Leprosy in Children: Epidemiological, Clinical, Therapeutic and Evolutionary Aspects in the Macompo Anti-Leprosy Center, Dubreka Health District, Guinea
Asian Journal of Research in Dermatological Science,
Introduction: Leprosy in children is closely correlated with recent diseases and active foci of transmission in the community, particularly in families living in the same household. The objectives of this study were to describe the demographic, clinical, therapeutic, and evolutionary epidemiological profiles of leprosy in children aged ≤ 17 years in the Macompo anti-leper center in the Dubreka health district.
Materials and Methods: This was a 6 years (January 2011 - December 2016) descriptive retrospective study of the records of child patients followed for the management of leprosy. Included in the study were records of patients aged ≤ 17 years diagnosed with leprosy regardless of sex and origin and who may or may not have benefited from antileprosy chemotherapy.

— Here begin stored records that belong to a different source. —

(* ===== verification/Prelude.v ===== *)
(** * A verification development for the ai-chat browser client

    The program (src/src/) is a React client that forwards user text to a
    hosted completion API, streams the answer into the last bot message and
    keeps one conversation per session id in the browser's localStorage.

    ** Parts of the program and how they interact

    - [context/ChatContext.tsx]: the conversation store, a reducer
      [chatReducer] over [ChatState] (session id, messages, loading, error)
      with six actions.  Three of them write through to localStorage under
      the key [chat-messages-<sessionId>] (JSON text); [SET_SESSION_ID]
      reads that key back with [JSON.parse].
    - [pages/Chat.tsx]: the page and its controller [sendMessage]: it
      dispatches the user message, answers [/help] locally, otherwise
      dispatches a loading flag and an empty bot placeholder, streams
      completion chunks and dispatches the accumulated text after every
      chunk, records an error when the request or the stream fails and
      always clears the loading flag.  It is a [useCallback] with no
      dependencies, so its [state.loading] guard reads the first render's
      state.  An effect dispatches [SET_SESSION_ID] for the route's id.
    - [components/ChatInput.tsx]: the input box, which calls [sendMessage]
      on Enter or on its button, both blocked while the [loading] prop is
      true.
    - [context/ThemeContext.tsx]: the theme flag, persisted under the key
      [theme] of the same localStorage.
    - [components/SettingsModal.tsx], [components/Header.tsx], [App.tsx]:
      the settings dialog (which dispatches [CLEAR_MESSAGES]), the button
      that opens it and the query test that shows it.
    - [main.tsx]: the providers (theme, chat store, router) above [App];
      the components read them through [useContext], [useChat] (which
      throws outside its provider) and the router hooks.
    - [components/ThemeToggleButton.tsx] and the tests under [test/]:
      a theme button that only its test mounts, and the tests of it and
      of the header.  [vite.config.ts] configures the build and the tests.

    ** Files (in dependency order) and what they model

    - [Prelude.v]: the [result] type of fallible code with its [let?]
      notation in [chat_scope], string lemmas, the [chat] hint database and
      the shared tactics.
    - [JsString.v], Module [JsString]: [String.prototype.trim] on strings
      held as UTF-8 bytes (Section [Strip] proves the trimming loop for any
      set of non-empty sequences: no whitespace left at either end,
      idempotence) and string truthiness.
    - [Json.v], Module [Json]: [JSON.stringify] and [JSON.parse] on the
      values the program stores, with the round trip [json_roundtrip].
    - [Storage.v], Module [Storage]: localStorage as a stdpp
      [gmap string string]; the spec's persistence contract as the classes
      [PersistenceAdapter] and [PersistenceLaws].
    - [ChatContext.v], Module [ChatContext]: [Message], [ChatState],
      [ChatAction], one definition per reducer case ([setSessionId],
      [addMessage], [updateLastBotMessage], [setLoading], [setError],
      [clearMessages]), [chatReducer] taking and returning the store, and
      [run_actions] for dispatch sequences.  The instance
      [localStorage_laws] discharges the persistence contract.
    - [StoreSpec.v], Module [StoreSpec]: the spec's action table of the
      store (section 4.2) as an abstract machine [spec_step] over an
      abstract persistence map, the relation [refines] to the concrete
      state and store, and the reference definition [replace_last_bot].
    - [ChatInput.v], Module [ChatInput]: the input box as a function of
      events (each with its [loading] prop) to the strings sent.
    - [Chat.v], Module [Chat]: [sendMessage] as the list of its segments
      (the actions dispatched between two [await]s), the completion API as
      an input ([Completion]), [interleave_after] for events that run
      between segments, the effects and the rendered rows.
    - [SendOps.v], Module [SendOps]: [sendMessage] once more, statement by
      statement ([sendMessage_ops]): the dispatches (the same as
      [Chat.sendMessage], [sendMessage_ops_dispatched]), the writes of the
      ref [isTyping], the explicit [scrollToBottom()], the request to the
      API ([completion_request], with the client [groq]) and every
      [await].  A [Page] runs them ([run_call]) with React's renders
      between awaits chosen by the parameter [commits] of a Section, and
      the effect on [state.messages] after each render that replaced the
      array ([replaces_messages], [commit]).
    - [Theme.v], Module [Theme]: the theme flag, its load and persist
      effects and [toggleTheme], over the same store, and the mount as
      StrictMode runs it in development ([mount_strict]).
    - [Settings.v], Module [Settings]: the dialog's handlers, the query
      string and [openSettings]/[closeModal].
    - [Style.v], Module [Style]: the styled components' CSS as functions
      of the theme flag and the sender, and the MUI palette.
    - [System.v], Module [System]: the whole client ([main.tsx], [App.tsx])
      as one state [Sys] and a step [sys_step] per browser event: routing
      with the redirect of [/], the mounted chat page and the state its
      callback captured, the input box, the dialog, the theme switch, and
      the pending sends as their remaining segments, which resume as
      separate events and so interleave with everything else.
    - [Tree.v], Module [Tree]: the component tree of [main.tsx] and
      [App.tsx] as providers ([Provider], [Element]) over components
      ([Component]) with the hooks each calls in source order; a render
      ([render_el], [render_comp]) is the list of mounted components or the
      first error thrown.  It also holds the views of the header, the theme
      button and the settings dialog, the trees and assertions of the tests,
      the build configuration, and the route invariant of [System].

    ** What the theorems show

    - Store (C1-C10, C24): the write-through invariant over every
      reachable state ([reachable], by rule induction), the behaviour of
      each action on every branch, no-ops without a truthy session,
      session isolation, reload, ordering, idempotence under StrictMode's
      double call, and the refinement of the spec's table by the reducer
      over any dispatch sequence (a simulation through the adapter's laws).
      Lemmas without a claim id give the equivalence of the index-based
      update with [replace_last_bot] and the exact bound on timestamps for
      the round trip through storage.
    - Controller (C11-C17, C23): the final state and stored history of a
      send whose stream completes or fails, the [finally] reset of loading
      for every API behaviour, the prefix property of the streaming fold,
      the local [/help] path, blank input, and behaviours the spec does
      not describe: a session switch mid-stream sends the answer into the
      new session (C17), and an empty answer stays a typing indicator
      (C23).
    - Input box (C19-C20), theme (C21, C34), settings (C22): sends are
      blocked while loading and are never blank; the theme survives
      reloads in production, while under StrictMode in development every
      reload comes back light ([mount_strict], C34); the dialog reports
      success exactly when the reducer clears.  Style.v also proves that
      text is readable in both themes ([text_readable_in_both_themes]).
    - Scrolling and requests (C29, C35): for every schedule of React's
      renders, a streamed answer is scrolled to once, by the explicit call
      while it is still empty, and at most once more at the very end; a
      send asks the API once, with the input alone and no retry.
    - Whole client (C18, C25-C28, C30, C31, C33): by rule induction over
      [rtc sys_rel], at most one answer streams and loading is true
      exactly while one does; localStorage mirrors the store and the
      theme; navigation never throws on the histories the client writes.
      The captured state of [sendMessage] is derived from the steps: after
      Enter the page's capture still says not loading while the live state
      does, so only the input box stops a second send (C18); a page mounted
      while an answer streams captures loading true and drops every later
      send (C28); only the stream's own resumptions clear loading, so there
      is no client deadline (C33).  Composed end to end (C30): a send from
      the Enter key through every resumption appends the user message and
      the answer, clears the field and loading and stores the history.  A
      stored history that [JSON.parse] rejects makes the visit of its page
      throw (C31).
    - Component tree (C32): [useChat] throws its message outside a
      [ChatProvider]; the lemma [app_renders_without_throwing] shows that
      every reachable state renders the whole tree without a hook throwing.

    ** Bounds and fuel

    Timestamps are [Z] and JSON numbers are integers of absolute value at
    most [2^53 - 1] ([max_safe_integer]), a bound of the model's number
    representation: [Date.now()] stays far below it, and the model's
    [JSON.parse] stops with [Err Unsupported] on larger integers and on
    fractions, which JavaScript would read as doubles.  [json_parse] runs
    its recursive descent with fuel one more than the input's length,
    which [jneed_le] shows is enough for every output of [stringify].
    [N_to_string] uses as fuel one more than the number's bit size, an
    upper bound on its decimal digits.  The trimming loop has the string's
    length as fuel; every step removes at least one byte.  A component's
    render has fuel [tree_depth] = 3, the depth of App > Chat > ChatInput,
    enough for every reachable state ([app_renders_without_throwing]).  The
    renders of a send are not a bound but a parameter: [commits k] says
    whether React has rendered by the [k]-th await, and C29 holds for every
    such schedule.  A completion stream is a finite list of chunks; a
    stream that never ends is a pending send that is never resumed, and
    C33 shows that nothing else releases it.

    ** Not modelled

    What is left of the sources is either library behaviour or carries
    no behaviour.  The network side of groq-sdk is an input of the
    model ([Completion]); only the client's construction and the request
    are modelled.  React's scheduler is a parameter: the order of events
    and segments, and which awaits a render falls between.  StrictMode's
    double calls are modelled for the reducer (C10) and the theme's
    mount effects ([mount_strict]); [System] runs the other effects once,
    as a production build does.  [read_messages] stops with
    [NotMessageList] or [Unsupported] where the source would put an
    unchecked parsed value into state; only [SyntaxError] is a throw of
    [JSON.parse].  Components throw only when [useChat] or a router hook
    has no provider.  Markdown rendering (react-markdown, remark-gfm) and
    the time label ([toLocaleString], which depends on the browser's locale
    and time zone) are library output.  The browser's layout and scrolling
    are reduced to the [scrollToBottom] call, and CSS animations are only
    their rules.  Percent-decoding of the route parameter belongs to the
    router library.  The lazy-loading fallback shows only while the
    dialog's code downloads.  The vitest mocks replace functions whose
    calls are not observed here, and the bundler is the tool's.  Imports
    and type declarations carry no behaviour.  Strings are UTF-8 bytes
    rather than UTF-16 code units; the operations used (trim, equality,
    concatenation) agree on both representations, and lone surrogates,
    which UTF-8 cannot hold, are outside the model. *)

From Stdlib Require Import ZArith String Ascii List Lia.
From stdpp Require Import base list strings gmap.

Declare Scope chat_scope.
Create HintDb chat.
Create Rewrite HintDb chat.
Delimit Scope chat_scope with chat.

(** ** Results of fallible code *)

(** [Ok a] is a normal return, [Err e] an exception or a failure. *)
Inductive result (E A : Type) : Type :=
| Ok (a : A)
| Err (e : E).
Arguments Ok {E A} a.
Arguments Err {E A} e.

Definition res_bind {E A B} (r : result E A) (k : A -> result E B) : result E B :=
  match r with
  | Ok a => k a
  | Err e => Err e
  end.

Definition res_map {E A B} (f : A -> B) (r : result E A) : result E B :=
  match r with
  | Ok a => Ok (f a)
  | Err e => Err e
  end.

Notation "'let?' x ':=' c 'in' k" := (res_bind c (fun x => k))
  (at level 10, x pattern, c at level 100, k at level 200) : chat_scope.

Lemma res_bind_Ok {E A B} (a : A) (k : A -> result E B) :
  res_bind (Ok a) k = k a.
Proof. reflexivity. Qed.

Lemma res_bind_Err {E A B} (e : E) (k : A -> result E B) :
  res_bind (Err e) k = Err e.
Proof. reflexivity. Qed.

Lemma res_bind_Ok_inv {E A B} (r : result E A) (k : A -> result E B) b :
  res_bind r k = Ok b -> exists a, r = Ok a /\ k a = Ok b.
Proof. destruct r; simpl; [eauto | discriminate]. Qed.

#[export] Hint Rewrite @res_bind_Ok @res_bind_Err : chat.

(** ** Strings

    stdpp writes [String.append] as [+:+] and blocks its [simpl]; the
    lemmas below are the equations the development rewrites with. *)

Lemma string_app_cons (a : ascii) (s1 s2 : string) :
  String a s1 +:+ s2 = String a (s1 +:+ s2).
Proof. reflexivity. Qed.

Lemma string_app_nil_l (s : string) : "" +:+ s = s.
Proof. reflexivity. Qed.

Lemma string_app_assoc (s1 s2 s3 : string) :
  s1 +:+ (s2 +:+ s3) = (s1 +:+ s2) +:+ s3.
Proof. induction s1 as [|a s1 IH]; [done | by rewrite !string_app_cons, IH]. Qed.

Lemma string_app_nil_r (s : string) : s +:+ "" = s.
Proof. induction s as [|a s IH]; [done | by rewrite string_app_cons, IH]. Qed.

Lemma string_length_app (s1 s2 : string) :
  String.length (s1 +:+ s2) = String.length s1 + String.length s2.
Proof. induction s1 as [|a s1 IH]; [done | rewrite string_app_cons; simpl; lia]. Qed.

#[export] Hint Rewrite string_app_cons string_app_nil_l string_app_nil_r
  string_length_app : chat.
#[export] Hint Rewrite <- string_app_assoc : chat.

(** ** Tactics *)

(** Split the [res_bind]s of a hypothesis [res_bind r k = Ok b]. *)
Ltac res_inv :=
  repeat match goal with
  | H : res_bind ?r _ = Ok _ |- _ =>
      let a := fresh "a" in let Ha := fresh "Ha" in
      apply res_bind_Ok_inv in H as (a & Ha & H)
  end.

(** Rewrite with the development's equations and close. *)
Ltac chat_simpl := autorewrite with chat in *; simpl in *.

Results: We collected 39 cases of leprosy out of 114 children identified, i.e. a prevalence of 34.2%. The annual detection rate in children varies ranging from 0.4 cases in 2011 to 0.8 cases in 2016 and has always remained below 1 case/10,000 inhabitants. The average age of children was 12 years with extremes of 5 and 17 years. The age group of 12 - 17 years (79.5%) was the most affected. There was no gender predominance (51.3% male) with a sex ratio of 1.1. Out-of-school children (53.8%) were the most affected and the majority lived in the urban commune (71.8%). The consultation time varied between 6 and 10 months (61.5%). No child had a history of leprosy. Clinically the lesions were present in the form of macules (100%) plaques (56.4%) and infiltrations (23.1%). The type 2 leprosy reaction (61.5%) was the most common with 61.5% of degree 2 disability. Neurological signs were dominated by neuritis (17.9%) and nerve hypertrophy (5.1%). Multibacillary leprosy (61.5%) was the most observed. All children (100%) were on Polychemotherapy (PCT) for 12 months after which 98.9% of the children were cured.
Conclusions: The high proportion of children with leprosy and the predominance of multibacillary forms are factors in the spread of the disease.